La journée du 9 novembre 1942

Ou comment un drame aurait certainement pu être évité

Il n’est pas forcément facile de revenir sur un épisode douloureux qui a fortement marqué la population nazairienne. Mais à la lecture du livre de Michel Lugez « Missions de bombardements américains sur Saint-Nazaire » (éditions Ouest-France) et la liste des 50 bombardements qu’a subit la ville (voir ou revoir la liste ICI), on est en droit de se poser quelques questions sur les circonstances de ce drame.

On a vu un peu plus haut, que les Chantiers et Ateliers de Penhoët avaient pris la décision de créer leur propre école d’apprentissage. La première « promotion » fut lancée en 1917 et comprenait 167 jeunes de treize ans et plus. Cette démarche sera d’ailleurs bien utile après la crise de main-d’œuvre subit par l’industrie navale après le conflit 14-18.

En novembre 1942, l’évacuation des enfants des écoles primaires a déjà commencé. L’école d’apprentissage, elle, continue de fonctionner avec 220 apprentis…

Sur les 50 bombardements recensés  39 furent réalisés par les anglais et 11 par les américains. Le tout premier raid eu lieu le 12 juin 1940, par la R.A.F. l’aviation anglaise, faisant les huit premières victimes.

Concernant le drame des apprentis, voici les principaux éléments sur lesquels je souhaite revenir :

>> Il se déroula à l’occasion de la première mission américiane sur Saint-Nazaire le 09 novembre 1942 (les USA sont entrés en guerre fin 1941).

>> Trente sept autres bombardements anglais avaient eu lieu avant cette date…(cf la liste)

>> Dont 6 avaient plus particulièrement touché les Chantiers Navals, déjà ! (cf la liste)

>> La seule protection contre les bombes, pour les jeunes et leurs professeurs, consistait en des tranchées recouvertes de tôles !

>> L’opération, dont la cible était la base sous-marine et les chantiers navals, mobilisa 31 bombardiers B17 F et 12 bombardiers B24 F (à comparer aux escadrilles de 430 bombardiers de la RAF lors du raid du 28 février 1943 – cf livre de Michel Lugez).

>> Pour une meilleure efficacité les avions devaient voler à très basse altitude lors de cette mission, soit 2 000 mètres alors qu’habituellement les bombardement anglais se faisaient à 6 ou 7 000 m hors de portée de la DCA allemande.
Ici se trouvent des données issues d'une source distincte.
(* ===== verification/Sweep.v ===== *)
(** * Sweeping (rts/sm/Sweep.c)

    [sweep] frees the blocks of the oldest generation in which nothing is
    marked, and flags those in which little is.  The chain of blocks is linked
    through its descriptors; [freeGroup] takes the descriptor away, so that
    using it afterwards is a [BadPointer]. *)
From stdpp Require Import list gmap.
From S2P Require Import Prelude.
Local Open Scope Z_scope.

(** The fields of block descriptors that [sweep] uses: the flags [BF_MARKED],
    [BF_FRAGMENTED] and [BF_SWEPT], and the words of the mark bitmap *)
Record bdescr : Type := mkBdescr {
  link : Z;
  blocks : Z;
  BF_MARKED : bool;
  BF_FRAGMENTED : bool;
  BF_SWEPT : bool;
  bitmap : list Z
}.
Definition set_link (x : Z) (b : bdescr) : bdescr := mkBdescr x (blocks b) (BF_MARKED b) (BF_FRAGMENTED b) (BF_SWEPT b) (bitmap b).
Definition flag_fragmented (b : bdescr) : bdescr := mkBdescr (link b) (blocks b) (BF_MARKED b) true (BF_SWEPT b) (bitmap b).
Definition flag_swept (b : bdescr) : bdescr := mkBdescr (link b) (blocks b) (BF_MARKED b) (BF_FRAGMENTED b) true (bitmap b).

(** The generation, with the descriptors in memory and those that were freed *)
Record generation : Type := mkGen {
  descriptors : gmap Z bdescr;
  old_blocks : Z;
  n_old_blocks : Z;
  live_estimate : Z;
  freed_groups : list Z
}.
Definition set_descriptors (x : gmap Z bdescr) (g : generation) : generation :=
  mkGen x (old_blocks g) (n_old_blocks g) (live_estimate g) (freed_groups g).
Definition set_old_blocks (x : Z) (g : generation) : generation :=
  mkGen (descriptors g) x (n_old_blocks g) (live_estimate g) (freed_groups g).
Definition set_n_old_blocks (x : Z) (g : generation) : generation :=
  mkGen (descriptors g) (old_blocks g) x (live_estimate g) (freed_groups g).
Definition set_live_estimate (x : Z) (g : generation) : generation :=
  mkGen (descriptors g) (old_blocks g) (n_old_blocks g) x (freed_groups g).
Definition set_freed (x : list Z) (g : generation) : generation :=
  mkGen (descriptors g) (old_blocks g) (n_old_blocks g) (live_estimate g) x.

Definition BLOCK_SIZE_W : Z := 4096 / 8.
Definition BITS_IN_W : Z := 64.

Definition ld (bd : Z) : prog generation bdescr := load descriptors bd.
Definition upd (bd : Z) (f : bdescr → bdescr) : prog generation unit :=
  b ← ld bd; modify (λ g, set_descriptors (<[bd := f b]> (descriptors g)) g).
Definition freeGroup (bd : Z) : prog generation unit :=
  _ ← ld bd;
  modify (λ g, set_freed (freed_groups g ++ [bd]) (set_descriptors (delete bd (descriptors g)) g)).

(** [for (n=0; bd != NULL; bd=bd->link) n += bd->blocks;] *)
Fixpoint countBlocks (fuel : nat) (bd n : Z) : prog generation Z :=
  if bd =? 0 then mret n else
  match fuel with
  | O => fail Diverges
  | S fuel => b ← ld bd; countBlocks fuel (link b) (wrapU 32 (n + blocks b))
  end.
(** [for (i = 0; i < BLOCK_SIZE_W / BITS_IN(W_); i++)], from [i] on *)
Fixpoint count_resid (n i : nat) (bits : list Z) (resid : Z) : prog generation Z :=
  match n with
  | O => mret resid
  | S n =>
    w ← deref (bits !! i);
    count_resid n (S i) bits (if negb (w =? 0) then wrapU 32 (resid + 1) else resid)
  end.
(** The loop; the counters that are only printed are left out. *)
Fixpoint sweep_blocks (fuel : nat) (bd prev live : Z) : prog generation Z :=
  if bd =? 0 then mret live else
  match fuel with
  | O => fail Diverges
  | S fuel =>
    b ← ld bd;
    let next := link b in
    if negb (BF_MARKED b) then sweep_blocks fuel next bd live
    else
      resid ← count_resid (Z.to_nat (BLOCK_SIZE_W / BITS_IN_W)) 0 (bitmap b) 0;
      let live := wrapU 32 (live + resid * BITS_IN_W) in
      if resid =? 0 then
        modify (λ g, set_n_old_blocks (wrapU 64 (n_old_blocks g - 1)) g);;
        (if prev =? 0 then modify (set_old_blocks next) else upd prev (set_link next));;
        freeGroup bd;;
        sweep_blocks fuel next prev live
      else
        when (resid <? (BLOCK_SIZE_W * 3) / (BITS_IN_W * 4)) (upd bd flag_fragmented);;
        upd bd flag_swept;;
        sweep_blocks fuel next bd live
  end.
Definition sweep : prog generation unit :=
  g ← get;
  n ← countBlocks (size (descriptors g)) (old_blocks g) 0;
  ASSERT (n =? n_old_blocks g);;
  live ← sweep_blocks (size (descriptors g)) (old_blocks g) 0 0;
  modify (set_live_estimate live);;
  g ← get;
  n ← countBlocks (size (descriptors g)) (old_blocks g) 0;
  ASSERT (n =? n_old_blocks g).
(** *** The last stage *)
Lemma live_all_reached g : scavenged g → (∀ o, live_fin o → reached g o) → (∀ x, doomed x → reached g x) → ∀ o, live_all o → reached g o.
Proof.
  intros Hs Hf Hd o. assert (∀ o, live_all o → origin o = o) as Ho.
  { destruct 1 as [o' Hf'|x|o1 o' _ He]; [|apply origin_idem|by eapply edge_origin].
    destruct Hf' as [o' Hl|w x|o1 o' _ He]; [by eapply live_origin|apply origin_idem|by eapply edge_origin]. }
  induction 1 as [o H1|x H1|o o' H1 IH He].
  - by apply Hf.
  - apply reached_origin. by apply Hd.
  - apply (Hs o); [done|]. by rewrite Ho.
Qed.
Definition threads_result L s g : Prop :=
  linked_but T0 (λ k, (k ≤ N)%nat) L s ∧
  (∀ k x', x' ∈ L (PT k) ↔ x' ∈ L0 (PT k) ∨
     ∃ j x, (j ≤ N)%nat ∧ x ∈ L0 (PO j) ∧ live_fin (origin x) ∧ x' = isAlive g x ∧ gen_of x' = k) ∧
  (∀ x', x' ∈ L PR ↔ ∃ x, doomed x ∧ x' = isAlive g x).
Lemma threads_result_grows L s g g' : threads_result L s g → (∀ o, live_fin o → reached g o) → (∀ x, doomed x → reached g x) → grows g g' →
  threads_result L (set_collector g' s) g'.
Proof.
  intros ([I1 I2 I3] & HT & HR) Hf Hd Hg. split; [by split|]. split.
  - intros k x'. rewrite HT. assert (∀ j x, (j ≤ N)%nat → x ∈ L0 (PO j) → live_fin (origin x) → isAlive g' x = isAlive g x) as E.
    { intros j x Hj Hx Hl. eapply thread_same; [done..|]. by apply reached_origin, Hf. }
    split; (intros [?|(j & x & Hj & Hx & Hl & Ex & Hk)]; [by left|right; exists j, x; rewrite (E j x) in * by done; done]).
  - intros x'. rewrite HR. assert (∀ x, doomed x → isAlive g' x = isAlive g x) as E by (intros x Hx; pose proof Hx as (j & Hj & Hin & _); by eapply thread_same, Hd).
    split; intros (x & Hx & ->); exists x; (split; [done|]); by rewrite E.
Qed.
(** After the last stage nothing is done any more. *)
Lemma done_loop fuel M K L s Q : weak_stage s = WeakDone → wdone M K s → threads_result L s (collector s) →
  (∀ p, reached (collector s) p → live_all (origin p)) → (∀ o, live_fin o → reached (collector s) o) → (∀ x, doomed x → reached (collector s) x) →
  (∀ s', weak_result s' → Q tt s') → wp (scavenge_loop fuel N) Q s.
Proof.
  intros Hst HD HT Hs Hf Hd HQ. assert (weak_result (scavenge s)) as HW.
  { split.
    - intros p. split; [exact (scavenge_sound live_all _ live_all_rtc Hs p)|]. intros Hp. apply reached_origin.
      apply (live_all_reached (collector (scavenge s))); [apply scavenge_scavenged| | |done].
      + intros o Ho. eapply grows_reached; [apply grows_scavenge|by apply Hf].
      + intros x Hx. eapply grows_reached; [apply grows_scavenge|by apply Hd].
    - exists M, K. eapply wdone_grows; [exact HD|done..|apply grows_scavenge].
    - exists L. eapply threads_result_grows; [exact HT|done|done|apply grows_scavenge]. }
  assert (wp (again ← traverseWeakPtrList N; if again : bool then match fuel with O => fail Diverges | S fuel => scavenge_loop fuel N end else mret tt) Q (scavenge s)) as Hwp.
  { unfold traverseWeakPtrList. wp_step. wp_step. apply wp_get. cbn [weak_stage scavenge set_collector]. rewrite Hst. wp_step. wp_step. by apply HQ. }
  destruct fuel; cbn [scavenge_loop]; wp_step; apply wp_modify; exact Hwp.
Qed.

(** *** The stage of threads *)
Lemma threads_loop fuel M K s Q : weak_stage s = WeakThreads → wdone M K s → linked T0 L0 s → L0 PR = [] → (N < length (generations s))%nat →
  (∀ j x t0, (j ≤ N)%nat → x ∈ L0 (PO j) → T0 !! origin x = Some t0 → exceptions_ok t0 = true) →
  (∀ p, reached (collector s) p → live_fin (origin p)) → (∀ p, live (origin p) → reached (collector s) p) →
  (∀ s', weak_result s' → Q tt s') → wp (scavenge_loop (S fuel) N) Q s.
Proof.
  intros Hst HD HL HPR HN Hok Hs Hl HQ. cbn [scavenge_loop]. wp_step. apply wp_modify. fold (scavenge s).
  assert (wdone M K (scavenge s)) as HD1 by (eapply wdone_grows; [exact HD|done..|apply grows_scavenge]).
  assert (linked T0 L0 (scavenge s)) as HL1 by (by eapply linked_threads).
  assert (∀ p, reached (collector (scavenge s)) p ↔ live_fin (origin p)) as Hf.
  { intros p. split; [exact (scavenge_sound live_fin _ (live_fin_rtc W0 Ws g0) Hs p)|]. intros Hp. apply reached_origin.
    eapply fin_fixpoint; [apply scavenge_scavenged| | |exact Hp].
    - intros q Hq. eapply grows_reached; [apply grows_scavenge|by apply Hl].
    - intros w x Hw. eapply grows_reached; [apply grows_scavenge|]. pose proof Hw as (Hw1 & Hw2 & Hw3 & Hw4).
      destruct (wd_all _ _ _ _ _ _ HD w x Hw1 Hw2 Hw3) as [Hin|Hin].
      + destruct (wd_moved _ _ _ _ _ _ HD w Hin) as (x0 & ? & A1 & _ & A3 & _). by replace x0 with x in A3 by congruence.
      + destruct (wd_dead _ _ _ _ _ _ HD w Hin) as (x0 & ? & ? & (_ & A1 & _) & A2 & _). by replace x with x0 by congruence. }
  unfold traverseWeakPtrList. wp_step. wp_step. apply wp_get. cbn [weak_stage scavenge set_collector]. rewrite Hst. fold (scavenge s).
  wp_step. eapply (tidy_all_ok T0 (S N) 0 L0); [done|cbn; lia|intros j x t0 Hj%elem_of_seq; apply Hok; lia|].
  intros L1 s1 HL2 [U1 U2 U3] Hs1 Hc1 Hlen1. cbv iota. wp_step.
  eapply (resurrect_all_ok T0 (λ _, False) _ L1).
  - destruct HL2 as [I1 I2 I3 _]. split; [|done..]. intros p q _. apply I1.
  - apply NoDup_seq.
  - intros h Hh%elem_of_seq. rewrite Hlen1. cbn. split; [lia|tauto].
  - intros L2 s2 [I1 I2 I3] [R1 R2 R3 R4 R5] Hs2 Hg2. wp_step. apply wp_modify. wp_step. cbv iota.
    destruct Hs1 as (A1 & A2 & A3 & _), Hs2 as (B1 & B2 & B3 & _). rewrite Hc1 in *. set (g1 := collector (scavenge s)) in *.
    assert (∀ x, reached (collector s2) (origin x) ↔ reached (collector s2) x) as Ho by (intros x; apply reached_origin).
    assert (∀ j x, (j ≤ N)%nat → x ∈ L0 (PO j) → isAlive g1 x ≠ 0 ↔ live_fin (origin x)) as Ha by (intros j x Hj Hx; rewrite (thread_alive _ j) by done; apply Hf).
    assert (∀ x, doomed x ↔ ∃ j, j ∈ seq 0 (S N) ∧ x ∈ L1 (PO j) ∧ unfinished T0 x) as Hdoom.
    { intros x. split.
      - intros (j & Hj & Hx & Hnl & Hu). exists j. assert (j ∈ seq 0 (S N)) as Hj' by (apply elem_of_seq; lia). split; [done|]. split; [|done].
        rewrite U1, decide_True by done. apply list_elem_of_filter. split; [|done]. destruct (decide (isAlive g1 x = 0)) as [|Hr]; [done|]. by destruct Hnl; apply (Ha j).
      - intros (j & Hj & Hx & Hu). exists j. rewrite U1, decide_True in Hx by done. apply list_elem_of_filter in Hx as [Hx Hin]. apply elem_of_seq in Hj.
        split; [lia|]. split; [done|]. split; [|done]. intros Hl'. apply (Ha j) in Hl'; [done|lia|done]. }
    assert (∀ x, doomed x → reached (collector s2) x) as Hdr.
    { intros x (j & Hj & Hx & Hu)%Hdoom. apply R5. right. by exists j, x. }
    assert (∀ o, live_fin o → reached (collector s2) o) as Hfr.
    { intros o Ho'. eapply grows_reached; [exact R4|]. apply Hf. assert (origin o = o) as ->; [|done].
      destruct Ho' as [o' Hl'|w x|o1 o' _ He]; [by eapply live_origin|apply origin_idem|by eapply edge_origin]. }
    apply (done_loop fuel M K L2); try done.
    + eapply wdone_grows; [exact HD1|exact (eq_trans B1 A1)|exact (eq_trans B2 A2)|exact (eq_trans B3 A3)|exact R4].
    + split; [|split].
      * split; [|exact I2|exact I3]. intros p q Hp Hq. apply (I1 p q); [|done]. intros k Hk [Hk'%elem_of_seq|[]]. apply (Hp k Hk). lia.
      * intros k x'. rewrite R2, U2. cbn [collector set_weak_stage]. split.
        -- intros [?|(j & Hj%elem_of_seq & x & Hx & Hr & -> & Hk)]; [by left|right; exists j, x]. split_and!; try done; [lia|apply (Ha j); [lia|done..]|symmetry; by apply (grows_same _ _ _ R4)].
        -- intros [?|(j & x & Hj & Hx & Hlx & -> & Hk)]; [by left|right; exists j]. apply (Ha j x Hj Hx) in Hlx. split; [apply elem_of_seq; lia|]. exists x. split_and!; try done. by apply (grows_same _ _ _ R4).
      * intros x'. rewrite R3, U3, HPR. cbn [collector set_weak_stage]. setoid_rewrite Hdoom. split.
        -- intros [?%elem_of_nil|(j & x & Hj & Hx & Hu & ->)]; [done|]. exists x. split; [by exists j|done].
        -- intros (x & (j & Hj & Hx & Hu) & ->). right. by exists j, x.
    + intros p. cbn [collector set_weak_stage]. rewrite R5. intros [Hr|(j & x & Hj & Hx & Hu & ->)]; [apply all_fin; by apply Hf|]. apply all_thread, Hdoom. by exists j.
Qed.
(** [def dump(obj, fp, ...)], with [fp] a file just opened for writing
    at the path [fp]. *)
Definition dump (obj : pyobj) (fp : string) : Eff (fs text) unit :=
  match encode recursion_limit (Some default) obj with
  | Return j => write fp (render codec_options j)
  | Raise e => write fp (torn codec_options obj) ;; raise e
  end.

(** [def loads(s, object_hook=object_hook, **kwargs)] *)
Definition loads (s : text) : Eff (fs text) pyobj :=
  match parse s with
  | Some j => decode_with object_hook j
  | None => raise JSONDecodeError
  end.

(** [def load(fp, object_hook=object_hook, **kwargs)], with [fp] a file
    open for reading at the path [fp]: [json.load] reads the whole
    file and decodes it as [loads] does. *)
Definition load (fp : string) : Eff (fs text) pyobj :=
  s ⇐ open_r fp ;; loads s.

(** The objects whose documents [loads] reads back in the file system
    [σ] without a change to it: no dictionary has the key
    ["__lazy_json__"], and the path of every store exists. *)
#[warnings="-register-all"]
Inductive restorable (σ : fs text) : pyobj → Prop :=
| restorable_none : restorable σ PNone
| restorable_bool b : restorable σ (PBool b)
| restorable_int z : restorable σ (PInt z)
| restorable_float f : restorable σ (PFloat f)
| restorable_str s : restorable σ (PStr s)
| restorable_list l : Forall (restorable σ) l → restorable σ (PList l)
| restorable_dict d :
    d !! "__lazy_json__" = None →
    map_Forall (λ _, restorable σ) d →
    restorable σ (PDict d)
| restorable_store file_name data :
    path_exists σ file_name = true →
    restorable σ (PLazyJson file_name data).

(** A method call on a store from code that holds the store: the
    value comes back with the store as the call left it. *)
Definition call {A} (s : LazyJson.t) (m : LazyJson.method A)
  : Eff (fs text) (A * LazyJson.t) :=
  λ σ, match m (s, σ) with
       | (Return a, (s', σ')) => (Return (a, s'), σ')
       | (Raise e, (_, σ')) => (Raise e, σ')
       end.

(** [def frozen_to_json_friendly(fz: dict, PR: LazyJson=None)]; the
    test [if PR] takes the truth value of the store, which loads it. *)
Definition frozen_to_json_friendly (fz : gmap string pyobj)
    (PR : option LazyJson.t) : Eff (fs text) pyobj :=
  let d := plain_record fz in
  match PR with
  | None => ret (PDict d)
  | Some pr =>
      r ⇐ call pr LazyJson.truth_value ;;
      if (r.1 : bool) then ret (PDict (<["PR" := LazyJson.as_pyobj r.2]> d))
      else ret (PDict d)
  end.

End with_text.

(** A text layer to run the definitions on: a text is the document it
    denotes, or no document at all. *)
Program Definition tree_text : JsonText := {|
  text := option json;
  text_empty := None;
  render := λ _ j, Some j;
  torn := λ _ _, None;
  parse := λ t, t;
|}.
Next Obligation. reflexivity. Qed.

(** A store and the file system it was constructed in, for running the
    methods: the store over ["/tmp/x.json"], constructed where nothing
    existed. *)
Definition example_store : LazyJson.t :=
  {| LazyJson.file_name := "/tmp/x.json"; LazyJson.data := PNone |}.

Definition example_fs : fs (@text tree_text) :=
  (LazyJson.__init__ "/tmp/x.json" fs_empty).2.

(** The example store with the item ["a": 1] in its cache. *)
Definition example_loaded_store : LazyJson.t :=
  {| LazyJson.file_name := "/tmp/x.json";
     LazyJson.data := decode (JObj {[ "a" := JInt 1 ]}) |}.

(** The file system after the example store has written that cache. *)
Definition example_synced_fs : fs (@text tree_text) :=
  @LazyJson.written tree_text example_fs "/tmp/x.json"
    (JObj {[ "a" := JInt 1 ]}).

(** A file system whose only file holds a JSON array. *)
Definition example_array_fs : fs (@text tree_text) :=
  {| files := {[ "/tmp/l.json" := Some (JArr []) ]}; dirs := {[ "/tmp" ]} |}.

End Codec.

(** * Part II: properties *)

(** ** The universal set *)

Section universal_set.
Import UniversalSet.
Context {E : Type} `{Countable E}.

Lemma and_op_universal_l u (S : operand E) : and_op (Universal u) S = Return S.
Proof. reflexivity. Qed.

(** The built-in set declines a universal right operand, so the
    reflected method of the universal set answers. *)
Lemma and_op_universal_r u (S : operand E) : and_op S (Universal u) = Return S.
Proof. destruct S as [s|[]]; [reflexivity|]. by destruct u. Qed.

(** C8: for every set [S], built-in or universal, [UniversalSet() & S]
    and [S & UniversalSet()] both evaluate to [S] itself. *)
Theorem universal_set_intersection_identity (u : UniversalSet.t) (S : operand E) :
  and_op (Universal u) S = Return S ∧ and_op S (Universal u) = Return S.
Proof. split; [apply and_op_universal_l | apply and_op_universal_r]. Qed.

Lemma drain_universal (fuel : nat) (u : UniversalSet.t) :
  drain (E := E) __next__ (Datatypes.S fuel) u = Some (Return []).
Proof. reflexivity. Qed.

(** C9: every candidate [x] is reported a member of the universal set,
    and iterating the universal set ends at once with no element, for
    any bound on the number of steps that allows one step. *)
Theorem universal_set_contains_all_yields_none
    (u : UniversalSet.t) (x : E) (fuel : nat) :
  in_op x (Universal u) = true
  ∧ __contains__ u x = true
  ∧ list_of (E := E) (Datatypes.S fuel) u = Some (Return []).
Proof. repeat split. Qed.

End universal_set.

(** ** The universal set as the seed of an intersection *)

Section universal_set_fold.
Import UniversalSet.
Context {E : Type} `{Countable E}.

(** X1: folding [&] over a sequence of built-in sets, from the left and
    starting from the universal set, never raises and yields the
    intersection of the sets: the universal set is the seed of
    [reduce(and_, sets, UniversalSet())]. *)
Theorem universal_set_seeds_intersection (u : UniversalSet.t)
    (s : gset E) (ss : list (gset E)) :
  foldl (λ acc S, match acc with
                  | Return a => and_op a (BuiltinSet S)
                  | Raise e => Raise e
                  end)
        (Return (Universal u)) (s :: ss)
  = Return (BuiltinSet (foldl (∩) s ss)).
Proof.
  cbn [foldl]. rewrite and_op_universal_l.
  revert s. induction ss as [|s' ss IH]; intros s; [done|].
  cbn [foldl]. apply IH.
Qed.

End universal_set_fold.

(** ** The executor *)

Section executor.
Import Executor.

Lemma enter_thread n l :
  (0 < n)%Z →
  __enter__ "thread" n l
  = (Return (ThreadPoolExecutor n, as_completed), l ++ [ThreadPoolExecutor n]).
Proof.
  intros Hn. unfold __enter__, executor, acquire, bind, ret. cbn [decide construct].
  by rewrite (proj2 (Z.leb_gt n 0) Hn).
Qed.
(** * TPL parser (sm2_tpl_addon/tpl_parser.py): shallow embedding and properties

    The embedding follows the Python module function by function.

    - Python [int] is [Z]; Python [float] is IEEE-754 binary64, here the
      primitive type [float] with its correctly rounded operations.
    - [bytes] is [list byte]; a Python [str] is the list of its code points.
    - A raised exception is a [None] result paired with the state reached
      when it was raised; every [try] of the module catches [Exception].
    - [print] output is advisory and is not modelled. *)

From Stdlib Require Import ZArith List Bool Lia String Ascii.
From Stdlib Require Import QArith Qround Qabs Qminmax Lqa FinFun.
From Stdlib Require Import Floats.
From Stdlib Require Strings.Byte.
Import ListNotations.

Set Warnings "-inexact-float,-abstract-large-number,-register-all".
Set Implicit Arguments.
Local Open Scope Z_scope.

(* ================================================================== *)
(** * Python values *)

Abbreviation byte := Byte.byte.
Definition bytes := list byte.

(** A Python [str]: the sequence of its Unicode code points. *)
Definition str := list Z.

Definition byte_val (b : byte) : Z := Z.of_N (Byte.to_N b).

Definition byte_of_Z (z : Z) : byte :=
  match Byte.of_N (Z.to_N (z mod 256)) with
  | Some b => b
  | None => Byte.x00
  end.

(** Text literals of the source, as code points. *)
Definition lit (s : string) : str :=
  map (fun c => Z.of_N (N_of_ascii c)) (list_ascii_of_string s).

Definition blit (s : string) : bytes :=
  map (fun c => byte_of_Z (Z.of_N (N_of_ascii c))) (list_ascii_of_string s).

Definition len {A} (l : list A) : Z := Z.of_nat (List.length l).

(** [l[i:j]] for [0 <= i]. *)
Definition slice {A} (l : list A) (i j : Z) : list A :=
  firstn (Z.to_nat (j - i)) (skipn (Z.to_nat i) l).

(* ------------------------------------------------------------------ *)
(** ** State and exceptions

    [M S A] is a computation over a mutable state [S] that returns an [A]
    or raises.  The state is kept when an exception is raised: what was
    mutated before the raise stays mutated. *)

Definition M (S A : Type) : Type := S -> option A * S.

Definition ret {S A} (x : A) : M S A := fun s => (Some x, s).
A tel point que trois appareils furent abattus et 23 endommagés (cf livre de Michel Lugez). Et que les destructions faites, correspondirent bien à l’objectif assigné (hormis la base, indestructible, bien entendu).

>> Les autorités américaines avaient prévenu, par tracts et par radio, de l’imminence d’attaques aériennes sur les sites stratégiques en France, comprenant les bases sous-marines, les gares de triage, les ports maritimes,… en demandant à la population de s’éloigner de ces objectifs.

>> La base sous-marine de Lorient ayant été bombardée le 21 octobre 1942 et celle de Brest le 7 novembre 1942, il était évidemment prévisible que le tour de Saint-Nazaire ne tarderait pas à venir.

>> Les chantiers navals avaient arrêter leurs activités avant la fin de l’année 1940.

Un rescapé de cette journée raconte : « des alertes il y en avait déjà eu, on appelait ça des « récrés », on nous faisait sortir… ». C’était un lundi à 13 h 50, ils sont sortis, sont allés se cacher, « comme on nous avait dit » rajoute t-il.

« On savait qu’il y aurait des bombardements, le déménagement avait été évoqué, mais il avait été répondu que c’était un peu lourd de déplacer le matériel »…

La tranchée des apprentis était creusée dans du sol meuble dans le parc à tôles, tôles qui étaient couvertes de bouteilles d’acide,  déposées là, en stockage, et que personne n’avait déplacées.

Alors… ??

Comment ne pas s’étonner, s’indigner de tant de légèreté, de tant d’imprévision, de tant d’incompétence, de la part des adultes, quels qu’ils soient ?

Pourquoi ces enfants n’ont-ils pas été mieux protégés ? Pourquoi étaient-ils encore présents dans un chantier déjà en partie détruit ? et que l’on savait être une cible prioritaire des bombardements alliés ?

Non, ces enfants n’ont pas été « massacrés » par les américains lors de ce raid, comme il a été écrit un peu partout à l’époque (et encore récemment). Ils ont d’abord et plus simplement été victimes de l’irresponsabilité de leurs aînés.